Y la historia nos enseñó que es cuestión de fe.
El tiempo siguió su camino imparable,
dándonos la oportunidad de seguir adelante aprendiendo de
nuestros errores,
o continuar cayendo en los mismos.
Al cabo de los años,
descubrimos que nuestros sueños no tienen fecha.
Que en cuanlquier arrebato
podemos llevarlos a buen fin.
Que juntos hemos construido
el paraíso que nos toca vivir,
y que los escalones están hechos de caricias inmensas.
Siempre luchando contracorriente.
Siempre creando recuerdos que se almacenan en nuestra
memoria,
pero a los que nunca recurrimos ,
por miedo a darnos cuenta de que ya somos pasado.
Presente con fichas intercambiables como ley natural,
nos empecinamos en ser diferentes,
en creer que lo nuestro sería para siempre.
Mentiras tan hermosas como dañinas
que revolotean al rededor.
Generadas por las mentes malintencionadas que nos rodean
y envidian todo lo que somos .
Mentiras que dañan aún sin ser escuchadas.

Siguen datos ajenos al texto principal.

(* ===== verification/SysprocProps.v ===== *)
(** * The heap (sys_brk of kernel/sysproc.c, growproc, uvmalloc and uvmdealloc)

    What a change of the break does to the process's memory, over the page
    tables of Vm.v. *)
From S2P Require Import Prelude Bytes UserMem Syscall Vm VmBits VmInv VmUser VmMap VmProps Sysproc.

(** The end of the page of the last byte below [a]. *)
Definition page_up (a : Z) : Z := (a + PGSIZE - 1) / PGSIZE * PGSIZE.

Lemma page_up_bounds a : 0 <= a -> a <= page_up a < a + PGSIZE /\ (PGSIZE | page_up a).
Proof. intros Ha. unfold page_up. destruct (page_split (a + PGSIZE - 1)). split; [unfold PGSIZE in *; lia|]. apply Z.divide_factor_r. Qed.
Lemma page_up_least a b : 0 <= a -> (PGSIZE | b) -> a <= b -> page_up a <= b.
Proof. intros Ha [q ->] Hle. unfold page_up. destruct (page_split (a + PGSIZE - 1)). unfold PGSIZE in *. nia. Qed.
Lemma maxva_page : (PGSIZE | MAXVA) /\ MAXVA + 2 ^ 33 < 2 ^ 63.
Proof. split; [exists 67108864; reflexivity|vm_compute; reflexivity]. Qed.
Lemma page_up_val a : 0 <= a <= MAXVA -> PGROUNDUP a = page_up a /\ page_up a <= MAXVA.
Proof.
  intros Ha. destruct maxva_page as [Hd Hm]. pose proof (page_up_least a MAXVA ltac:(lia) Hd ltac:(lia)). split; [|done].
  apply pgroundup_val; [lia|]. change (2 ^ 64) with (2 * 2 ^ 63). unfold PGSIZE. lia.
Qed.

Section Brk.
Context {P : Type} `{kpages_laws P}.
Local Notation vst := (vst P).
Implicit Types s : vst.
Context (root : Z).

(** No entry of the range is in use. *)
Definition unused s (T : tree) (a b : Z) : Prop := forall v, a <= v < b -> flag (lf T (pmem s) v) PTE_V = false.
(** The pages from [a] to [b] are new, zero and writable; all else is as it
    was. *)
Record grew s (T : tree) s' (R' : gmap Z Z) (T' : tree) (a b : Z) : Prop := {
  gw_space : uspace s' R' T' root;
  gw_out : forall v, 0 <= v < MAXVA -> ~ (a <= v < b) -> lf T' (pmem s') v = lf T (pmem s) v;
  gw_read : forall v, 0 <= v -> uread s' T' v = if decide (a <= v < b) then Some 0 else uread s T v;
  gw_write : forall v, a <= v < b -> uw s' T' v = true
}.

Lemma heap_perm : let perm := Z.lor (Z.lor PTE_RO PTE_U) PTE_W in is_flags perm /\ Z.testbit perm 4 = true /\ Z.testbit perm 2 = true.
Proof. vm_compute. split_and!; reflexivity. Qed.

Lemma grew_nothing s R T a b : uspace s R T root -> b <= a -> grew s T s R T a b.
Proof. intros HU Hb. split; [done|done| |lia]. intros v Hv. rewrite decide_False; [done|lia]. Qed.

Lemma uvmalloc_grows oldsz newsz : 0 <= newsz <= MAXVA -> forall n s R T a, uspace s R T root -> (PGSIZE | a) -> 0 <= a ->
  unused s T a (page_up newsz) -> newsz - a <= (Z.of_nat n - 1) * PGSIZE -> (1 <= n)%nat ->
  (exists msg, uvmalloc_loop n root a oldsz newsz PTE_W s = Panic msg) \/
  exists s' R' T', uvmalloc_loop n root a oldsz newsz PTE_W s = Done newsz s' /\ grew s T s' R' T' a (page_up newsz).
Proof.
  intros Hnew. destruct heap_perm as (Hp1 & Hp4 & Hp2). destruct maxva_page as [_ HM]. destruct (page_up_bounds newsz ltac:(lia)) as [Hup Hupd].
  destruct (page_up_val newsz Hnew) as [_ HupM].
  induction n as [|n IH]; intros s R T a HU Hal Ha Hun Hfuel Hn; [lia|]. cbn [uvmalloc_loop].
  destruct (a <? newsz) eqn:El; bool_hyps.
  2:{ right. exists s, R, T. split; [done|]. apply (grew_nothing s R); [done|]. apply page_up_least; [lia|done|lia]. }
  destruct (map_zero_page s R T root a (Z.lor (Z.lor PTE_RO PTE_U) PTE_W) HU Hp1 Hp4 Hal ltac:(lia) ltac:(apply Hun; lia))
    as [[msg E]|(pg & s1 & E & Hpg & [[msg E2]|(s2 & R2 & T2 & E2 & HU2 & Hlf2 & Hr2 & Hw2)])].
  { left. exists msg. unfold mbind, M_bind. by rewrite E. }
  { left. exists msg. rewrite (bind_Done _ _ _ _ _ E), (proj2 (Z.eqb_neq pg 0)) by done. unfold memset. rewrite bind_modify. unfold mbind, M_bind. by rewrite E2. }
  rewrite (bind_Done _ _ _ _ _ E), (proj2 (Z.eqb_neq pg 0)) by done. unfold memset. rewrite bind_modify, (bind_Done _ _ _ _ _ E2).
  cbn [Z.eqb negb]. assert (Ha4 : a + PGSIZE < 2 ^ 64) by (change (2 ^ 64) with (2 * 2 ^ 63); unfold PGSIZE; lia). rewrite wrap_small by (unfold PGSIZE in *; lia).
  assert (Hpage : forall v, v / PGSIZE = a / PGSIZE <-> a <= v < a + PGSIZE) by (intros v; by apply page_div).
  assert (Hnext : a + PGSIZE <= page_up newsz). { destruct Hal as [q ->], Hupd as [r Hr]. rewrite Hr in *. unfold PGSIZE in *. nia. }
  destruct (IH s2 R2 T2 (a + PGSIZE) HU2) as [[msg E3]|(s3 & R3 & T3 & E3 & [HU3 Ho3 Hr3 Hw3])].
  - by apply Z.divide_add_r.
  - unfold PGSIZE. lia.
  - intros v Hv. rewrite Hlf2 by (unfold PGSIZE in *; first [lia|rewrite Hpage; lia]). apply Hun. unfold PGSIZE in *. lia.
  - unfold PGSIZE in *. lia.
  - unfold PGSIZE in *. lia.
  - left. by exists msg.
  - right. exists s3, R3, T3. split; [exact E3|]. split; [exact HU3| | |].
    + intros v Hv Hout. rewrite Ho3 by (unfold PGSIZE in *; lia). apply Hlf2; [lia|]. rewrite Hpage. unfold PGSIZE in *. lia.
    + intros v Hv. rewrite Hr3, Hr2 by done. destruct (decide (v / PGSIZE = a / PGSIZE)) as [Ev|Ev]; rewrite Hpage in Ev; repeat case_decide; try done; unfold PGSIZE in *; lia.
    + intros v Hv. destruct (decide (a + PGSIZE <= v)) as [Hv2|Hv2]; [apply Hw3; lia|].
      assert (Evp : v / PGSIZE = a / PGSIZE) by (apply Hpage; lia).
      specialize (Hw2 Hp2 v ltac:(lia) Evp). unfold uw in *. rewrite Ho3 by (unfold PGSIZE in *; lia). exact Hw2.
Qed.

Lemma uvmalloc_ok s R T oldsz newsz : uspace s R T root -> 0 <= oldsz <= newsz -> newsz <= MAXVA ->
  unused s T (page_up oldsz) (page_up newsz) ->
  (exists msg, uvmalloc root oldsz newsz PTE_W s = Panic msg) \/
  exists s' R' T', uvmalloc root oldsz newsz PTE_W s = Done newsz s' /\ grew s T s' R' T' (page_up oldsz) (page_up newsz).
Proof.
  intros HU Ho Hm Hun. unfold uvmalloc. rewrite (proj2 (Z.ltb_ge _ _)) by lia. destruct (page_up_val oldsz ltac:(lia)) as [-> _]. cbv zeta.
  destruct (page_up_bounds oldsz ltac:(lia)) as [Hb Hd]. apply (uvmalloc_grows (page_up oldsz) newsz ltac:(lia)) with (R := R); try done; try lia.
  set (d := newsz - page_up oldsz). destruct (page_split d) as [Ed Hr]. destruct (Z.lt_ge_cases d 0); [unfold PGSIZE in *; lia|].
  assert (0 <= d / PGSIZE) by (apply Z.div_pos; done). unfold PGSIZE in *. lia.
Qed.

Lemma uvmdealloc_ok s R T oldsz newsz : uspace s R T root -> 0 <= newsz < oldsz -> oldsz <= MAXVA ->
  user_range s T (page_up newsz) (page_up oldsz - page_up newsz) ->
  exists s' R', uvmdealloc root oldsz newsz s = Done newsz s' /\ uspace s' R' T root /\
    forall v, 0 <= v -> uread s' T v = if decide (page_up newsz <= v < page_up oldsz) then None else uread s T v.
Proof.
  intros HU Hn Hm Hur. unfold uvmdealloc. rewrite (proj2 (Z.leb_gt _ _)) by lia.
  destruct (page_up_val newsz ltac:(lia)) as [-> Hn']. destruct (page_up_val oldsz ltac:(lia)) as [-> Ho'].
  destruct (page_up_bounds newsz ltac:(lia)) as [Hb Hd]. destruct (page_up_bounds oldsz ltac:(lia)) as [Hb' Hd'].
  destruct (page_up newsz <? page_up oldsz) eqn:El; bool_hyps.
  - set (k := (page_up oldsz - page_up newsz) / PGSIZE).
    assert (Ek : k * PGSIZE = page_up oldsz - page_up newsz).
    { unfold k. rewrite Z.mul_comm. symmetry. apply Z.div_exact; [done|]. apply Z.mod_divide; [done|]. by apply Z.divide_sub_r. }
    assert (HM : MAXVA = 67108864 * PGSIZE) by reflexivity. assert (Hk : 0 < k < 2 ^ 31) by (change (2 ^ 31) with 2147483648; unfold PGSIZE in *; nia).
    unfold swrap. rewrite Z.mod_small by (change (2 ^ (32 - 1)) with 2147483648; change (2 ^ 31) with 2147483648 in Hk; change (2 ^ 32) with 4294967296; lia).
    replace (k + 2 ^ (32 - 1) - 2 ^ (32 - 1)) with (Z.of_nat (Z.to_nat k)) by lia.
    destruct (unmap_user s R T root (page_up newsz) (Z.to_nat k) HU Hd ltac:(lia)) as (s' & R' & E & HU' & Hr').
    { rewrite Z2Nat.id by lia. lia. } { rewrite Z2Nat.id, Ek by lia. exact Hur. }
    rewrite Z2Nat.id, Ek in Hr' by lia. rewrite (bind_Done _ _ _ _ _ E). exists s', R'. split; [done|]. split; [done|].
    intros v Hv. rewrite Hr' by done. by replace (page_up newsz + (page_up oldsz - page_up newsz)) with (page_up oldsz) by lia.
  - exists s, R. split; [done|]. split; [done|]. intros v Hv. rewrite decide_False; [done|lia].
Qed.

(** ** sys_brk *)

(** What a change of the break from [sz] to [newsz] leaves. *)
Record broke (sz newsz : Z) s (T : tree) s' (R' : gmap Z Z) (T' : tree) : Prop := {
  bk_space : uspace s' R' T' root;
  bk_read : forall v, 0 <= v -> uread s' T' v =
    if decide (page_up sz <= v < page_up newsz) then Some 0
    else if decide (page_up newsz <= v < page_up sz) then None else uread s T v;
  bk_write : forall v, page_up sz <= v < page_up newsz -> uw s' T' v = true
}.
(** Growing takes unused pages, shrinking gives the process's own back. *)
Definition may_break (sz newsz : Z) s (T : tree) : Prop :=
  unused s T (page_up sz) (page_up newsz) /\ user_range s T (page_up newsz) (page_up sz - page_up newsz).

Lemma on_heap_Done {A} (m : M vst A) (b : brkst P) a s' : m (b_vm b) = Done a s' -> on_heap m b = Done a (Brkst s' (b_sz b)).
Proof. intros E. unfold on_heap, zoom. by rewrite E. Qed.
Lemma on_heap_Panic {A} (m : M vst A) (b : brkst P) msg : m (b_vm b) = Panic msg -> on_heap m b = Panic msg.
Proof. intros E. unfold on_heap, zoom. by rewrite E. Qed.

Lemma page_up_mono a b : 0 <= a <= b -> page_up a <= page_up b.
Proof. intros Hab. destruct (page_up_bounds b ltac:(lia)) as [Hb Hd]. apply page_up_least; [lia|done|lia]. Qed.

Lemma growproc_ok s R T sz n : uspace s R T root -> 0 < sz + n <= MAXVA -> 0 <= sz <= MAXVA -> may_break sz (sz + n) s T ->
  (exists msg, growproc root n (Brkst s sz) = Panic msg) \/
  exists s' R' T', growproc root n (Brkst s sz) = Done 0 (Brkst s' (sz + n)) /\ broke sz (sz + n) s T s' R' T'.
Proof.
  intros HU Hn Hsz [Hun Hur]. destruct maxva_page as [_ HM]. unfold growproc. rewrite bind_gets. cbn [b_sz].
  assert (E64 : u64 (sz + n) = sz + n) by (apply wrap_small; change (2 ^ 64) with (2 * 2 ^ 63); lia). rewrite E64.
  destruct (0 <? n) eqn:E0; bool_hyps; [|destruct (n <? 0) eqn:E1; bool_hyps].
  - destruct (uvmalloc_ok s R T sz (sz + n) HU ltac:(lia) ltac:(lia) Hun) as [[msg E]|(s' & R' & T' & E & [HU' _ Hr Hw])].
    { left. exists msg. unfold mbind, M_bind. by rewrite (on_heap_Panic _ (Brkst s sz) msg E). }
    right. exists s', R', T'. rewrite (bind_Done _ _ _ _ _ (on_heap_Done _ (Brkst s sz) _ _ E)), (proj2 (Z.eqb_neq _ 0)) by lia.
    split; [reflexivity|]. split; [done| |exact Hw]. intros v Hv. rewrite Hr by done. case_decide; [done|].
    rewrite decide_False; [done|]. pose proof (page_up_mono sz (sz + n) ltac:(lia)). lia.
  - destruct (uvmdealloc_ok s R T sz (sz + n) HU ltac:(lia) ltac:(lia) Hur) as (s' & R' & E & HU' & Hr).
    right. exists s', R', T. rewrite (bind_Done _ _ _ _ _ (on_heap_Done _ (Brkst s sz) _ _ E)). split; [reflexivity|].
    pose proof (page_up_mono (sz + n) sz ltac:(lia)). split; [done| |intros v Hv; lia].
    intros v Hv. rewrite Hr by done. destruct (decide (page_up sz <= v < page_up (sz + n))); [lia|done].
  - assert (n = 0) as -> by lia. rewrite Z.add_0_r in *. right. exists s, R, T. split; [reflexivity|]. split; [done| |intros v Hv; lia].
    intros v Hv. by rewrite !decide_False by lia.
Qed.

(** What [sys_brk] passes on to [growproc], and its result. *)
Lemma sys_brk_calls s sz tf n : 0 < s64 (tf 0) -> 0 <= sz <= MAXVA -> s32 (s64 (s64 (tf 0) - sz)) = n ->
  sys_brk root tf (Brkst s sz) = (r ← growproc root n; if r <? 0 then mret sz else gets (fun b : brkst P => s64 (b_sz b))) (Brkst s sz).
Proof.
  intros Htf Hsz En. destruct maxva_page as [_ HM]. unfold sys_brk. rewrite bind_gets. cbn [b_sz]. unfold argu64, argraw. cbn [Z.ltb Z.compare].
  assert (Esz : s64 sz = sz) by (apply swrap_small; [lia|change (2 ^ (64 - 1)) with (2 ^ 63); lia]). rewrite Esz.
  assert (Ea : s64 (u64 (tf 0)) = s64 (tf 0)).
  { unfold swrap, wrap. rewrite <- (Zplus_mod_idemp_l (tf 0 mod 2 ^ 64)), Zmod_mod, Zplus_mod_idemp_l. done. }
  rewrite Ea, (proj2 (Z.ltb_ge _ 0)), (proj2 (Z.eqb_neq _ 0)), En by lia. reflexivity.
Qed.

(** C18: [brk] to [newsz], within 2 GiB of the break [sz].  The call panics,
    when the page allocator does, or returns [newsz] and makes it the break;
    the pages it adds are zero and writable, those it gives back are no
    longer mapped, and every other byte of the process is unchanged. *)
Theorem sys_brk_correct s R T sz tf newsz : uspace s R T root -> s64 (tf 0) = newsz -> 0 < newsz <= MAXVA -> 0 <= sz <= MAXVA ->
  - 2 ^ 31 <= newsz - sz < 2 ^ 31 -> may_break sz newsz s T ->
  (exists msg, sys_brk root tf (Brkst s sz) = Panic msg) \/
  exists s' R' T', sys_brk root tf (Brkst s sz) = Done newsz (Brkst s' newsz) /\ broke sz newsz s T s' R' T'.
Proof.
  intros HU Ea Hn Hsz Hd Hb. destruct maxva_page as [_ HM].
  assert (E1 : s64 (newsz - sz) = newsz - sz) by (apply swrap_small; [lia|change (2 ^ (64 - 1)) with (2 ^ 63); lia]).
  assert (E2 : s32 (s64 (s64 (tf 0) - sz)) = newsz - sz) by (rewrite Ea, E1; apply swrap_small; [lia|exact Hd]).
  rewrite (sys_brk_calls s sz tf (newsz - sz)) by (done || lia).
  replace newsz with (sz + (newsz - sz)) in Hb by lia.
  destruct (growproc_ok s R T sz (newsz - sz) HU ltac:(lia) Hsz Hb) as [[msg E]|(s' & R' & T' & E & Hbk)].
  { left. exists msg. unfold mbind, M_bind. by rewrite E. }
  right. replace (sz + (newsz - sz)) with newsz in * by lia. exists s', R', T'. split; [|exact Hbk].
  rewrite (bind_Done _ _ _ _ _ E). cbn [Z.ltb Z.compare]. unfold gets. cbn [b_sz]. f_equal.
  apply swrap_small; [lia|change (2 ^ (64 - 1)) with (2 ^ 63); lia].
Qed.

(** A request for 4 GiB less one page more takes a page away. *)
Theorem sys_brk_truncates s R T sz tf : uspace s R T root -> PGSIZE < sz <= MAXVA -> s64 (tf 0) = sz + 2 ^ 32 - PGSIZE ->
  may_break sz (sz - PGSIZE) s T ->
  (exists msg, sys_brk root tf (Brkst s sz) = Panic msg) \/
  exists s', sys_brk root tf (Brkst s sz) = Done (sz - PGSIZE) (Brkst s' (sz - PGSIZE)).
Proof.
  intros HU Hsz Ea Hb. destruct maxva_page as [_ HM].
  assert (E2 : s32 (s64 (s64 (tf 0) - sz)) = - PGSIZE) by (rewrite Ea; replace (sz + 2 ^ 32 - PGSIZE - sz) with (2 ^ 32 - PGSIZE) by lia; reflexivity).
  rewrite (sys_brk_calls s sz tf (- PGSIZE)) by (unfold PGSIZE in *; lia).
  destruct (growproc_ok s R T sz (- PGSIZE) HU ltac:(unfold PGSIZE in *; lia) ltac:(unfold PGSIZE in *; lia) Hb) as [[msg E]|(s' & R' & T' & E & Hbk)].
  { left. exists msg. unfold mbind, M_bind. by rewrite E. }
  right. exists s'. rewrite (bind_Done _ _ _ _ _ E). cbn [Z.ltb Z.compare]. unfold gets. cbn [b_sz]. f_equal.
  apply swrap_small; [lia|change (2 ^ (64 - 1)) with (2 ^ 63); unfold PGSIZE in *; lia].
Qed.
End Brk.

(** From a break of one page to one of two: the second page is new. *)
Lemma sys_brk_correct_witness :
  uspace (wit_space 2) (wit_refs 2) wit_tree wit_root /\ may_break 4096 8000 (wit_space 2) wit_tree /\
  exists s' T', sys_brk wit_root (fun _ => 8000) (Brkst (wit_space 2) 4096) = Done 8000 (Brkst s' 8000) /\ uread s' T' 5000 = Some 0 /\ uread s' T' 5 = Some 7.
Proof.
  assert (HU : uspace (wit_space 2) (wit_refs 2) wit_tree wit_root) by (apply wit_uspace; change (2 ^ 32) with 4294967296; lia).
  assert (HM : MAXVA = 274877906944) by reflexivity.
  assert (Hb : may_break 4096 8000 (wit_space 2) wit_tree).
  { change (page_up 4096) with 4096. split.
    - intros v Hv. change (page_up 4096) with 4096 in Hv. change (page_up 8000) with 8192 in Hv. cbn [pmem wit_space]. rewrite wit_lf by lia.
      by rewrite (proj2 (Z.ltb_ge _ _)) by (unfold PGSIZE; lia).
    - intros v Hv. change (page_up 4096) with 4096 in Hv. change (page_up 8000) with 8192 in Hv. lia. }
  split; [exact HU|]. split; [exact Hb|].
  destruct (sys_brk_correct wit_root (wit_space 2) (wit_refs 2) wit_tree 4096 (fun _ => 8000) 8000 HU eq_refl
    ltac:(lia) ltac:(lia) ltac:(change (2 ^ 31) with 2147483648; lia) Hb) as [[msg E]|(s' & R' & T' & E & [_ Hr _])].
  - exfalso. revert E. apply not_panic. vm_compute. reflexivity.
  - exists s', T'. split; [exact E|]. split; [by rewrite Hr by lia|]. by rewrite Hr by lia.
Defined.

Miradas de arrepentimiento tras las palabras de sinceridad
buscadas.
La verdad explotó en la cara como la más dañina de las
bombas,
y sus daños colaterales,
la soledad y el temblar de la tierra bajo nuestros píes.
Justificaciones buscadas al azar.
Lágrimas que no terminan de aparecer.
Cabezas bajas buscando respiro.
Aire que no termina de entrar.
Súplicas a un dios, el tuyo, que en esta ocasión prefirió
abandonarte,
cansado de echar una mano a quién no se lo merece.
Cómplices de una traición,
elaborada de a dos.
Craso error mutuo,
pensar que estamos por encima del bien y del mal.
Lluvia que trata de borrarlo todo,
pero la imagen está en nuestra cabeza,
tan real.
Yo, sin embargo, no tengo a quién rezar,
cuando apenas creo en mí misma.
Ya no es cuestión de mala suerte,
me lo busqué.
No nos quedan fuerzas para proseguir,
y la historia ,
quedó antigua como se preveía.
Debilidad humana,
bajo deseo de dioses construida.
Pensamientos mortales que nos persiguen
para intentar convencernos de lo contrario.
Negación de lo que haya de venir .
Película sin terminar,
y guión escrito.
Final inesperado.
Falta de voluntad para continuar esta mentira color rosa,
cruzada de lado a
lado por la verdad,
la cual siempre se tiñe de rojo sangre.
Un gesto.
Una ocasión.
Una segunda oportunidad mal parida de la madre casualidad.
Una coincidencia no deseada por ninguno.
Mismo espacio.
Mismo lugar.
Ingrato encierro de la armadura de nuestro corazón al
vernos.
Perdidos y encadenados,
condenados a encontrarnos,
por propia voluntad o la de otros,
no sabemos estar sin que el fuego aparezca
y descontrole todo .
Palabras asonantes.
Caricias voluntarias.
Miradas que dicen lo que sabemos.
El romanticismo ,
a nuestra manera.
El deseo,
con nuestros gestos y nuestro propio lenguaje.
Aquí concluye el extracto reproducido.